Für einen David ist das Leben mit Gott ein einziges Abenteuer, kein Tag ist wie der andere, denn es gibt keine Automatismen (gleicher Ort, gleiche Situation, gleiche Parteien ≠ gleiche Taktik!!!). Manchmal wird ein David auch unkonventionelle Wege gehen müssen, die von den Mitchristen nicht verstanden, und oft werden Davids in ihren Gemeinden nicht als Menschen nach dem Herzen Gottes erkannt. Sein Alltag ist voller Durchbrüche, die der Herr schafft (Baal-Perazim). Im Gehorsam lebt er ein Leben, das viel grösser ist als er selbst.

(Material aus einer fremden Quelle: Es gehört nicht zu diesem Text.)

(* ===== verification/V4Ack.v ===== *)
(** * The answers of the DHCPv4 server

    server/dhcp.c: how long a lease is given and what is recorded of it ([ack_lease]), the packet a client gets ([dhcp_reply], [nak_lease]), the ping
    before an offer (with [lease_pinged] and [lease_ping_timeout] of server/dhcpd.c), and server/bootp.c.

    What the statements in scope make of the options for this client and this lease is an argument ([terms]): the value of each server option that is set, before and after the
    statements of a host declaration, and the options for the client.  [lease->state] is a map from leases to their states, as is the timer of a ping.
    A client's billing, agent options, statements on commit and dynamic DNS are left out; so are [xid], [secs] and [hops], which are copied.
    Putting the options into the packet is [cons_options]: the answer has the options that go in. *)

From stdpp Require Import gmap.
From S2P Require Import Prelude BindingStates FailoverLeases V4State V4Queues V4Leases V4Machine V4Serve.

#[local] Open Scope Z_scope.

(** ** Constants *)

Definition DHCPOFFER4 : Z := 2.
Definition DHCPACK4 : Z := 5.
Definition DHCPNAK4 : Z := 6.
Definition DHO_SUBNET_MASK : Z := 1.
Definition DHO_ROUTERS : Z := 3.
Definition DHO_HOST_NAME : Z := 12.
Definition DHO_DHCP_LEASE_TIME : Z := 51.
Definition DHO_DHCP_MESSAGE_TYPE : Z := 53.
Definition DHO_DHCP_SERVER_IDENTIFIER : Z := 54.
Definition DHO_DHCP_PARAMETER_REQUEST_LIST : Z := 55.
Definition DHO_DHCP_MESSAGE : Z := 56.
Definition DHO_DHCP_MAX_MESSAGE_SIZE : Z := 57.
Definition DHO_DHCP_RENEWAL_TIME : Z := 58.
Definition DHO_DHCP_REBINDING_TIME : Z := 59.

Definition SV_DEFAULT_LEASE_TIME : Z := 1.
Definition SV_MAX_LEASE_TIME : Z := 2.
Definition SV_MIN_LEASE_TIME : Z := 3.
Definition SV_BOOTP_LEASE_CUTOFF : Z := 4.
Definition SV_BOOTP_LEASE_LENGTH : Z := 5.
Definition SV_BOOT_UNKNOWN_CLIENTS : Z := 6.
Definition SV_ALLOW_BOOTP : Z := 8.
Definition SV_ALLOW_BOOTING : Z := 9.
Definition SV_ONE_LEASE_PER_CLIENT : Z := 10.
Definition SV_GET_LEASE_HOSTNAMES : Z := 11.
Definition SV_USE_HOST_DECL_NAMES : Z := 12.
Definition SV_USE_LEASE_ADDR_FOR_DEFAULT_ROUTE : Z := 13.
Definition SV_MIN_SECS : Z := 14.
Definition SV_FILENAME : Z := 15.
Definition SV_SERVER_NAME : Z := 16.
Definition SV_NEXT_SERVER : Z := 17.
Definition SV_ALWAYS_REPLY_RFC1048 : Z := 20.
Definition SV_SITE_OPTION_SPACE : Z := 21.
Definition SV_ALWAYS_BROADCAST : Z := 22.
Definition SV_DUPLICATES : Z := 28.
Definition SV_PING_CHECKS : Z := 42.
Definition SV_PING_TIMEOUT : Z := 46.
Definition SV_RESERVE_INFINITE : Z := 47.
Definition SV_ADAPTIVE_LEASE_TIME_THRESHOLD : Z := 50.

Definition DEFAULT_DEFAULT_LEASE_TIME : Z := 43200.
Definition DEFAULT_MIN_LEASE_TIME : Z := 300.
Definition DEFAULT_MAX_LEASE_TIME : Z := 86400.
Definition DEFAULT_PING_TIMEOUT : Z := 1.
Definition MS_NULL_TERMINATION : Z := 8.
Definition UNICAST_BROADCAST_HACK : Z := 64.
Definition DHCP_FILE_LEN : nat := 128.
Definition DHCP_SNAME_LEN : nat := 64.
Definition INT_MAX4 : Z := 2147483647.
Definition INADDR_LOOPBACK : Z := 2130706433.
Definition INADDR_BROADCAST : Z := 4294967295.

(** ** Data *)

(** The server options that are set: the truth of those that are flags, and the values of the others *)
Record server_options := mkServerOptions { flag_of : gmap Z bool; value_of : gmap Z (list Z) }.

(** What an answer is made with.  [t_host] is the host declaration of the lease, if it has one: its client identifier; [t_host_name] is the name of the declaration the lease has in the
    end, [t_resolved] what the resolver says.  [t_valid_from] and [t_valid_until] are of the pool.  [t_before] is before the statements of a host declaration. *)
Record terms := mkTerms {
  t_before : server_options; t_server : server_options; t_options : gmap Z (list Z); t_host : option (list Z); t_host_name : option (list Z);
  t_resolved : option (list Z); t_netmask : list Z; t_valid_from : Z; t_valid_until : Z; t_spaces : list (list Z); t_mock : lease; t_nulltp : bool
}.

(** The interface a packet came from, and [fallback_interface] *)
Record interface := mkInterface { if_addresses : list (list Z); if_unicast_without_arp : bool; if_fallback : bool }.

(** [struct lease_state] *)
Record lease_state := mkLeaseState {
  ls_packet : client_packet; ls_offer : Z; ls_offered_expiry : Z; ls_broadcast : bool; ls_from : list Z; ls_siaddr : list Z; ls_max_message_size : Z;
  ls_options : gmap Z (list Z); ls_filename : list Z; ls_server_name : list Z; ls_parameter_request_list : list Z
}.

Inductive port := local_port | remote_port.

(** A packet that is sent: its fields and options, and where it goes.  [r_via_fallback] says through which interface, [r_hto] is the hardware address it is sent to.
    [r_htype], [r_hlen] and [r_chaddr] are the fields with the client's hardware address; the octets of a field that the address does not fill are not modelled, and so are all of them for a lease that has no address.
    [r_raw_options]: the area for options is as the client sent it. *)
Record reply := mkReply {
  r_type : Z; r_raw_options : bool; r_ciaddr : Z; r_yiaddr : Z; r_siaddr : list Z; r_giaddr : Z; r_broadcast : bool; r_htype : option Z; r_hlen : Z; r_chaddr : list Z; r_file : list Z; r_sname : list Z;
  r_overload : Z; r_null_terminated : bool; r_options : gmap Z (list Z); r_max_message_size : Z; r_parameter_request_list : list Z;
  r_via_fallback : bool; r_from : list Z; r_to : Z; r_port : port; r_hto : option (list Z)
}.

(** The server with the answers it prepares: [lease->state], the timers of [lease_ping_timeout], and what was sent; [sent_after] has for each answer how many events of the server came before it. *)
Record server4 := mkServer4 {
  base : srv; lease_states : gmap id lease_state; ping_timers : gmap id Z; outstanding_pings : Z; echo_requests : list Z; replies : list reply; sent_after : list nat
}.
Definition set_base v s := mkServer4 v (lease_states s) (ping_timers s) (outstanding_pings s) (echo_requests s) (replies s) (sent_after s).
Definition set_lease_states v s := mkServer4 (base s) v (ping_timers s) (outstanding_pings s) (echo_requests s) (replies s) (sent_after s).
Definition set_ping_timers v s := mkServer4 (base s) (lease_states s) v (outstanding_pings s) (echo_requests s) (replies s) (sent_after s).
Definition set_outstanding_pings v s := mkServer4 (base s) (lease_states s) (ping_timers s) v (echo_requests s) (replies s) (sent_after s).
Definition set_echo_requests v s := mkServer4 (base s) (lease_states s) (ping_timers s) (outstanding_pings s) v (replies s) (sent_after s).
Definition set_replies v s := mkServer4 (base s) (lease_states s) (ping_timers s) (outstanding_pings s) (echo_requests s) v (sent_after s).
Definition set_sent_after v s := mkServer4 (base s) (lease_states s) (ping_timers s) (outstanding_pings s) (echo_requests s) (replies s) v.

#[export] Instance handout_eq_dec : EqDecision handout.
Proof. solve_decision. Defined.

(** ** Options *)

(** [getULong], [putULong] *)
Definition getULong (data : list Z) : Z := le_val (reverse data).
Definition putULong (v : Z) : list Z := reverse (le_bytes 4 v).

(** The value of an option that is a number, if it is as long as one *)
Definition ulong_or (d : Z) (o : option (list Z)) : Z :=
  match o with Some data => if (length data =? 4)%nat then getULong data else d | None => d end.

(** [oc && evaluate_boolean_option_cache (...)], [oc && !evaluate_...], [!oc || evaluate_...] *)
Definition set_and_true (o : server_options) (code : Z) : bool := default false (flag_of o !! code).
Definition set_and_false (o : server_options) (code : Z) : bool := match flag_of o !! code with Some b => negb b | None => false end.
Definition unset_or_true (o : server_options) (code : Z) : bool := default true (flag_of o !! code).

(** [get_server_source_address] *)
Definition get_server_source_address (itf : interface) (o : gmap Z (list Z)) : list Z * gmap Z (list Z) :=
  match o !! DHO_DHCP_SERVER_IDENTIFIER, if_addresses itf with
  | Some data, [] => (if (length data =? 4)%nat then data else [0; 0; 0; 0], o)
  | Some data, a :: _ => if (length data =? 4)%nat then (data, o) else (a, <[DHO_DHCP_SERVER_IDENTIFIER := a]> o)
  | None, [] => ([0; 0; 0; 0], o)
  | None, a :: _ => (a, <[DHO_DHCP_SERVER_IDENTIFIER := a]> o)
  end.

(** An option with a time has to be before [limit], or it is dropped; the result has the limit for the next one. *)
Definition bounded_time (code limit : Z) (o : gmap Z (list Z)) : M4 (gmap Z (list Z) * Z) :=
  match o !! code with
  | None => mret (o, limit)
  | Some data =>
      if (length data <? 4)%nat then log_fatal
      else let t := getULong (take 4 data) in mret (if limit <=? t then (delete code o, limit) else (o, t))
  end.

(** An option is put in if there is none. *)
Definition if_missing (code : Z) (v : option (list Z)) (o : gmap Z (list Z)) : gmap Z (list Z) :=
  match o !! code, v with None, Some data => <[code := data]> o | _, _ => o end.

(** [lease_allocate] *)
Definition lease_allocate : lease := mkLease 0 0 0 0 0 0 0 0 0 0 0 0 0 None [] false None None None None None.

(** The flag for clients that terminate strings with NUL *)
Definition null_flag (b : bool) (s : lease) : lease := if b then set_flag MS_NULL_TERMINATION s else clear_flag MS_NULL_TERMINATION s.

(** [total / count], which has to be something *)
Definition divide (a b : Z) : M4 Z := if b =? 0 then log_fatal else mret (Z.quot a b).

(** What [ack_lease] has when the lease is recorded: nothing for the client, a NAK, or the answer, with [cltt] as it was. *)
Inductive prepared := Dropped | Refused | Ready (st : lease_state) (lease_cltt : Z).

Section Ack.
Context (io : nat -> bool) (random : nat -> Z) (cur_time : Z) (fuel : nat) (cf : site) (itf : interface).

(** ** One lease per client *)

Definition in_use (s : lease) : bool := negb (case_of (l_binding_state s) [FTS_RELEASED; FTS_EXPIRED; FTS_RESET; FTS_FREE; FTS_BACKUP]).

(** [while (seek)] *)
Fixpoint seek_loop (n : nat) (t : table_by) (h : handout) (seek : option id) : M4 (option id) :=
  match n with
  | O => log_fatal
  | S n =>
      match seek with
      | None => mret None
      | Some x => s ← lease_at x; if negb (bool_decide (h = Dynamic x)) && in_use s then mret (Some x) else seek_loop n t h (n_of t s)
      end
  end.

(** [do ... while (1)] *)
Fixpoint release_others (n : nat) (t : table_by) (h : handout) (key : list Z) : M4 unit :=
  match n with
  | O => log_fatal
  | S n =>
      seek ← find_lease_by t key;
      match seek with
      | None => mret tt
      | Some x =>
          s ← lease_at x;
          if bool_decide (h = Dynamic x) && bool_decide (n_of t s = None) then mret tt
          else
            m ← get4 leases;
            y ← seek_loop (S (size m)) t h seek;
            match y with
            | Some y => release_lease io random cur_time fuel y ;; release_others n t h key
            | None => mret tt
            end
      end
  end.

Definition one_lease (p : client_packet) (h : handout) (tm : terms) (s : lease) : M4 unit :=
  if (cp_type p =? DHCPREQUEST4) && set_and_true (t_before tm) SV_ONE_LEASE_PER_CLIENT then
    m ← get4 leases;
    let uid := default [] (l_uid s) in
    when4 (negb (bool_decide (uid = []))) (release_others (S (S (size m))) ByUid h uid) ;;
    when4 (bool_decide (uid = []) || bool_decide (t_host tm = Some []) && set_and_false (t_before tm) SV_DUPLICATES)
      (release_others (S (S (size m))) ByHw h (l_hbuf s))
  else mret tt.
(* ===== verification/V4AckClaims.v ===== *)
(** * What the answers of the DHCPv4 server promise

    The theorems about [ack_lease] and what comes after it, with examples. *)

From stdpp Require Import gmap relations.
From S2P Require Import Prelude BindingStates FailoverLeases V4State V4Queues V4Leases V4Machine V4Handlers V4Chain V4Laws V4Frames V4Lists V4Pending V4Sending V4System V4Tables V4Service V4Timers V4Claims V4Serve V4ServeProofs V4Allocate V4ServeClaims V4Answers V4Ack V4AckProofs.

#[local] Open Scope Z_scope.

Section Answers.
Context (io : nat -> bool) (random : nat -> Z) (cur_time : Z) (fuel : nat) (cf : site) (itf : interface).

(** ** Times *)

(** The values of options are octets. *)
Definition values_ok (o : gmap Z (list Z)) : Prop := forall code data, o !! code = Some data -> bytes_ok data.

Lemma ulong_nonneg v o : 0 <= v -> (forall data, o = Some data -> bytes_ok data) -> 0 <= ulong_or v o.
Proof.
  intros Hv Ho. unfold ulong_or, getULong. destruct o as [data|]; [|done]. case_match; [|done]. apply le_val_range. apply Forall_reverse. by apply Ho.
Qed.

Lemma max_nonneg tm : values_ok (value_of (t_server tm)) -> 0 <= max_lease_time tm.
Proof. intros H. apply ulong_nonneg; [done|]. intros data. apply H. Qed.
Lemma min_nonneg tm : values_ok (value_of (t_server tm)) -> 0 <= min_lease_time tm.
Proof. intros H. apply ulong_nonneg; [pose proof (max_nonneg tm H); by case_match|]. intros data. apply H. Qed.

Lemma adaptive_bounds tm s m t d t' d' : 0 <= m -> 0 <= t -> adaptive_time cur_time tm s m t d = Some (t', d') -> d' = d /\ 0 <= t' <= t.
Proof.
  intros Hm Ht E. assert (d = d') as <- by (assert (Keeps eq (adaptive_time cur_time tm s m t)) as K by (unfold adaptive_time, divide; keeps); by apply (K _ _ _ E)). split; [done|].
  unfold adaptive_time in E. destruct (l_pool s) as [q|]; [|by injection E as <-]. destruct (_ !! _) as [[|b [|]]|]; try by injection E as <-. destruct (_ && _); [|by injection E as <-].
  step4 E. apply bind4_inv in E as (fill & d1 & _ & E). injection E as <- _. destruct (_ && _) eqn:Hlt; [|by split; [|apply Z.le_refl]]. apply andb_true_iff in Hlt as [_ Hlt%Z.ltb_lt]. split; [|by apply Z.lt_le_incl]. clear -Hm.
  set (a := if m =? 0 then DEFAULT_MIN_LEASE_TIME else m). assert (0 <= a) by (unfold a, DEFAULT_MIN_LEASE_TIME; destruct (Z.eqb_spec m 0); lia). destruct (Z.ltb_spec a (l_ends s - cur_time)); lia.
Qed.

Lemma dates_bounds tm s t t' : 0 <= t -> pool_dates cur_time tm s t = Some t' -> 0 <= t' <= t.
Proof.
  intros Ht. unfold pool_dates. destruct (l_pool s); [|intros [= <-]; lia]. destruct (_ && _); [done|]. destruct (negb _); [|intros [= <-]; lia].
  destruct (Z.leb_spec (t_valid_until tm) cur_time); [done|]. intros [= <-]. destruct (Z.ltb_spec (t_valid_until tm - cur_time) t); lia.
Qed.

Lemma duration_bounds p tm s d t d' : values_ok (value_of (t_server tm)) -> values_ok (cp_options p) -> duration cur_time p tm s d = Some (Some t, d') ->
  d' = d /\ min_lease_time tm <= t <= Z.max (min_lease_time tm) (max_lease_time tm).
Proof.
  intros Hv Hp E. pose proof (max_nonneg tm Hv) as H1. pose proof (min_nonneg tm Hv) as H2. unfold duration in E. apply bind4_inv in E as (t1 & d1 & E1 & E).
  apply adaptive_bounds in E1 as [-> Ht1]; [|done|]; cycle 1.
  { destruct (_ || _) eqn:Hc; [done|]. apply orb_false_iff in Hc as [Hc%Z.ltb_ge _]. lia. }
  assert (Hle : t1 <= max_lease_time tm).
  { destruct (_ || _) eqn:Hc in Ht1; [lia|]. apply orb_false_iff in Hc as [_ Hc%Z.ltb_ge]. lia. }
  destruct (pool_dates cur_time tm s t1) as [t2|] eqn:Hd; [|done]. apply dates_bounds in Hd; [|lia]. injection E as <- <-. split; [done|].
  destruct (Z.ltb_spec t2 (min_lease_time tm)), (Z.eqb_spec (min_lease_time tm) 0); lia.
Qed.

(** What [dhcp_terms] gives *)
Lemma dhcp_terms_inv p offer when tm s lt d lt' e d' : dhcp_terms cur_time p offer when tm s lt d = Some (Some (lt', e), d') ->
  exists t f lt0, d' = d /\ duration cur_time p tm s d = Some (Some t, d) /\ failover_peer s d = Some (f, d) /\
  (l_starts lt0, flag lt0 STATIC_LEASE) = (l_starts lt, flag lt STATIC_LEASE) /\
  let r := match f with Some f => failover_time cur_time f offer s lt0 t | None => (t, lt0) end in
  e = (if cur_time + fst r <? cur_time then MAX_TIME4 - 1 else cur_time + fst r) /\
  lt' = set_l_next_binding_state (if offer =? DHCPACK4 then FTS_ACTIVE else l_binding_state s) (set_l_ends (if when =? 0 then e else when) (snd r)).
Proof.
  intros E. unfold dhcp_terms in E. cbv zeta in E. apply bind4_inv in E as (t & d1 & Et & E). assert (d = d1) as <-.
  { assert (Keeps eq (duration cur_time p tm s)) as K by (unfold duration, adaptive_time, divide; keeps). by apply (K _ _ _ Et). }
  destruct t as [t|]; [|done]. apply bind4_inv in E as (f & d1 & Ef & E). assert (d = d1) as <- by (by apply (keeps_failover_peer eq _ _ _ _ Ef)).
  match type of E with context [failover_time _ _ _ _ ?l _] => set (lt0 := l) in * end. exists t, f, lt0.
  destruct (match f with Some f => failover_time cur_time f offer s lt0 t | None => (t, lt0) end) as [t' lt1] eqn:Er. injection E as <- <- <-. split; [done|]. split; [done|]. split; [done|]. split; [|done].
  unfold lt0. assert (forall l, (l_starts l, flag l STATIC_LEASE) = (l_starts (set_flag RESERVED_LEASE l), flag (set_flag RESERVED_LEASE l) STATIC_LEASE)) as Hr by (intros l; by rewrite flag_set_other).
  assert ((l_starts (clear_flag BOOTP_LEASE lt), flag (clear_flag BOOTP_LEASE lt) STATIC_LEASE) = (l_starts lt, flag lt STATIC_LEASE)) as <- by (by rewrite flag_clear_other).
  destruct (_ !! _); [|done]. destruct (_ && _); [by rewrite <- Hr|done].
Qed.


(** The time with a partner *)
Lemma mclt_time f offer s lt t : 0 <= t -> 0 <= f_mclt f -> let r := failover_time cur_time f offer s lt t in
  0 <= fst r <= t /\ cur_time + fst r <= Z.max cur_time (l_tsfp s) + f_mclt f /\
  (offer = DHCPACK4 -> cur_time + fst r <= l_tstp (snd r) /\ l_tsfp (snd r) = Z.min (l_tsfp s) (l_tstp (snd r))).
Proof.
  intros Ht Hm. unfold failover_time. cbv zeta. cbn [fst snd l_tsfp set_l_tsfp set_l_atsfp].
  match goal with |- context [Z.quot ?n 2] => set (new := n) end. assert (Hnew : 0 <= new <= t /\ cur_time + new <= Z.max cur_time (l_tsfp s) + f_mclt f).
  { unfold new. destruct (Z.ltb_spec (f_mclt f) t); [|lia]. destruct (Z.leb_spec (l_tsfp s) cur_time); [lia|]. destruct (Z.ltb_spec (l_tsfp s + f_mclt f) (cur_time + t)); lia. }
  split; [lia|]. split; [lia|]. intros ->. rewrite Z.eqb_refl. assert (0 <= Z.quot new 2) by (apply Z.quot_pos; lia).
  cbn [l_tstp l_tsfp set_l_tstp set_l_tsfp set_l_atsfp]. destruct (Z.ltb_spec (cur_time + t + Z.quot new 2) (l_tsfp s)); cbn; lia.
Qed.

(** C17: how long a client gets a lease.  The time that [ack_lease] computes lies between the configured minimum and maximum, whatever the client asks for.  If the pool has a failover partner, the
    client's lease ends no later than the maximum client lead time (MCLT) after the time the partner has acknowledged, or after now; and what the partner is told with an ACK is no earlier than the end of the client's lease. *)
Theorem lease_time_bounds p offer when tm s lt d lt' e d' :
  values_ok (value_of (t_server tm)) -> values_ok (cp_options p) -> dhcp_terms cur_time p offer when tm s lt d = Some (Some (lt', e), d') ->
  d' = d /\ exists t f, failover_peer s d = Some (f, d) /\ min_lease_time tm <= t <= Z.max (min_lease_time tm) (max_lease_time tm) /\
  match f with
  | None => e = cur_time + t
  | Some f => 0 <= f_mclt f -> cur_time <= e <= cur_time + t /\ e <= Z.max cur_time (l_tsfp s) + f_mclt f /\
      (offer = DHCPACK4 -> e <= l_tstp lt' /\ l_tsfp lt' = Z.min (l_tsfp s) (l_tstp lt'))
  end.
Proof.
  intros Hv Hp E. pose proof (min_nonneg tm Hv) as Hmin. apply dhcp_terms_inv in E as (t & f & lt0 & -> & Ht & Hf & _ & He & ->). destruct (duration_bounds _ _ _ _ _ _ Hv Hp Ht) as [_ Hb].
  split; [done|]. exists t, f. split; [done|]. split; [done|]. destruct f as [f|]; cbn [fst snd] in He; [|destruct (Z.ltb_spec (cur_time + t) cur_time); lia]. intros Hm.
  destruct (mclt_time f offer s lt0 t) as (H1 & H2 & H3); [lia|done|]. revert He H1 H2 H3. destruct (failover_time cur_time f offer s lt0 t) as [t' lt1]. cbn [fst snd]. intros He H1 H2 H3.
  destruct (Z.ltb_spec (cur_time + t') cur_time); [lia|]. subst e. split; [lia|]. split; [lia|]. intros Ho. destruct (H3 Ho) as [H4 H5]. cbn [l_tstp l_tsfp set_l_next_binding_state set_l_ends]. split; [lia|done].
Qed.

(** ** Options of the answer *)

Lemma if_missing_other code v o c : c <> code -> if_missing code v o !! c = o !! c.
Proof. intros H. unfold if_missing. destruct (o !! code), v; try done. by rewrite lookup_insert_ne. Qed.
Lemma if_missing_there code v o : is_Some (if_missing code (Some v) o !! code).
Proof. unfold if_missing. destruct (o !! code) as [w|] eqn:E; [by exists w|]. rewrite lookup_insert_eq. by eexists. Qed.

(** A time in an option *)
Definition time_in (o : gmap Z (list Z)) (code t : Z) : Prop := exists data, o !! code = Some data /\ getULong (take 4 data) = t.

Lemma time_same o o' code t : o' !! code = o !! code -> time_in o' code t -> time_in o code t.
Proof. intros E (data & H & Ht). exists data. by rewrite <- E. Qed.

Lemma bounded_time_inv code limit o d o' l d' : bounded_time code limit o d = Some ((o', l), d') ->
  d' = d /\ l <= limit /\ (forall c, c <> code -> o' !! c = o !! c) /\ (forall t, time_in o' code t -> t = l /\ t < limit).
Proof.
  unfold bounded_time. destruct (o !! code) as [data|] eqn:Hc.
  - destruct (_ <? _)%nat; [done|]. destruct (Z.leb_spec limit (getULong (take 4 data))); intros [= <- <- <-].
    + split; [done|]. split; [done|]. split; [intros c Hn; by rewrite lookup_delete_ne|]. intros t (data' & E & _). by rewrite lookup_delete_eq in E.
    + split; [done|]. split; [lia|]. split; [done|]. intros t (data' & E & Ht). rewrite Hc in E. injection E as <-. lia.
  - intros [= <- <- <-]. split; [done|]. split; [done|]. split; [done|]. intros t (data' & E & _). congruence.
Qed.

(** What [ack_lease] adds at the end *)
Definition extras (h : handout) (tm : terms) (o : gmap Z (list Z)) : gmap Z (list Z) :=
  let o := if_missing DHO_SUBNET_MASK (Some (t_netmask tm)) o in
  let o := if set_and_true (t_server tm) SV_USE_HOST_DECL_NAMES then if_missing DHO_HOST_NAME (t_host_name tm) o else o in
  let o := if set_and_true (t_server tm) SV_GET_LEASE_HOSTNAMES then if_missing DHO_HOST_NAME ((fun n => n ++ [0]) <$> t_resolved tm) o else o in
  if set_and_true (t_server tm) SV_USE_LEASE_ADDR_FOR_DEFAULT_ROUTE then if_missing DHO_ROUTERS (Some (putULong (address_of cf h))) o else o.

Lemma extras_other h tm o c : c <> DHO_SUBNET_MASK -> c <> DHO_HOST_NAME -> c <> DHO_ROUTERS -> extras h tm o !! c = o !! c.
Proof. intros H1 H2 H3. unfold extras. cbv zeta. repeat case_match; by rewrite ?if_missing_other. Qed.
Lemma extras_mask h tm o : is_Some (extras h tm o !! DHO_SUBNET_MASK).
Proof.
  pose proof (if_missing_there DHO_SUBNET_MASK (t_netmask tm) o) as H. unfold extras. cbv zeta. repeat case_match; rewrite ?(if_missing_other DHO_ROUTERS), ?(if_missing_other DHO_HOST_NAME) by done; done.
Qed.

Lemma server_address o c : c <> DHO_DHCP_SERVER_IDENTIFIER -> snd (get_server_source_address itf o) !! c = o !! c.
Proof. intros H. unfold get_server_source_address. repeat case_match; cbn; by rewrite ?lookup_insert_ne. Qed.
Lemma server_identified o : if_addresses itf <> [] -> is_Some (snd (get_server_source_address itf o) !! DHO_DHCP_SERVER_IDENTIFIER).
Proof.
  intros H. unfold get_server_source_address. destruct (o !! DHO_DHCP_SERVER_IDENTIFIER) as [data|] eqn:Ho, (if_addresses itf); try done; [case_match|]; cbn; rewrite ?lookup_insert_eq, ?Ho; by eexists.
Qed.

Dreh- und Angelpunkt für ein Leben im Gehorsam und somit in der Gnade Gottes ist das Hören. David hört nicht nur, sondern er gehorcht auch. Er hört nach oben, weil er sich als Diener Gottes versteht. Ein Hörender kann nur sein, wer es sich zur Gewohnheit hat, nicht funktionelle Zeit mit Gott zu verbringen. Das bedeutet, einfach beim himmlischen Vater auf den Schoss sitzen und still werden, ohne damit Gott zu beeindrucken und auf ein Resultat zu warten. (Sonst wäre es nämlich schon wieder ein Opfer!) Die Psalmen zeugen davon, wie David einfach seinen Alltag, seine Siege und Niederlagen, seine Hochgefühle und Niedergeschlagenheiten, mit Gott teilte.
Es lohnt sich, mehr und mehr zu einem David zu werden. Vordergründig ist es zwar der herausfordernde Weg, aber es ist der, auf dem Gott dabei ist. Es ist der Weg der Gnade und darum letztlich der viel leichtere Weg; und erst noch gespickt mit spannenden Abenteuern und vielen geistlichen Durchbrüchen.
Mögliche Fragen für die Kleingruppen
- Welche Handlungen in deinem Leben könnten Opfer sein, mit denen du bei Gott etwas erreichen möchtest?
- Gibt es in deinem Leben Dinge, die du duldest, obschon du weisst, dass sie vor Gott nicht richtig sind?
- «Wenn du Gott fürchtest, wirst du ihm dienen. Wenn du die Menschen fürchtest, wirst du den Menschen dienen.» Wie erlebst du das in deinem Leben?
- Stell dir vor, Gott würde sich aus deinem Leben zurückziehen. Wie lange ginge es, bis du es feststellen würdest?
- Was bedeutet für dich nach oben hören? Wie sieht das in der Praxis aus?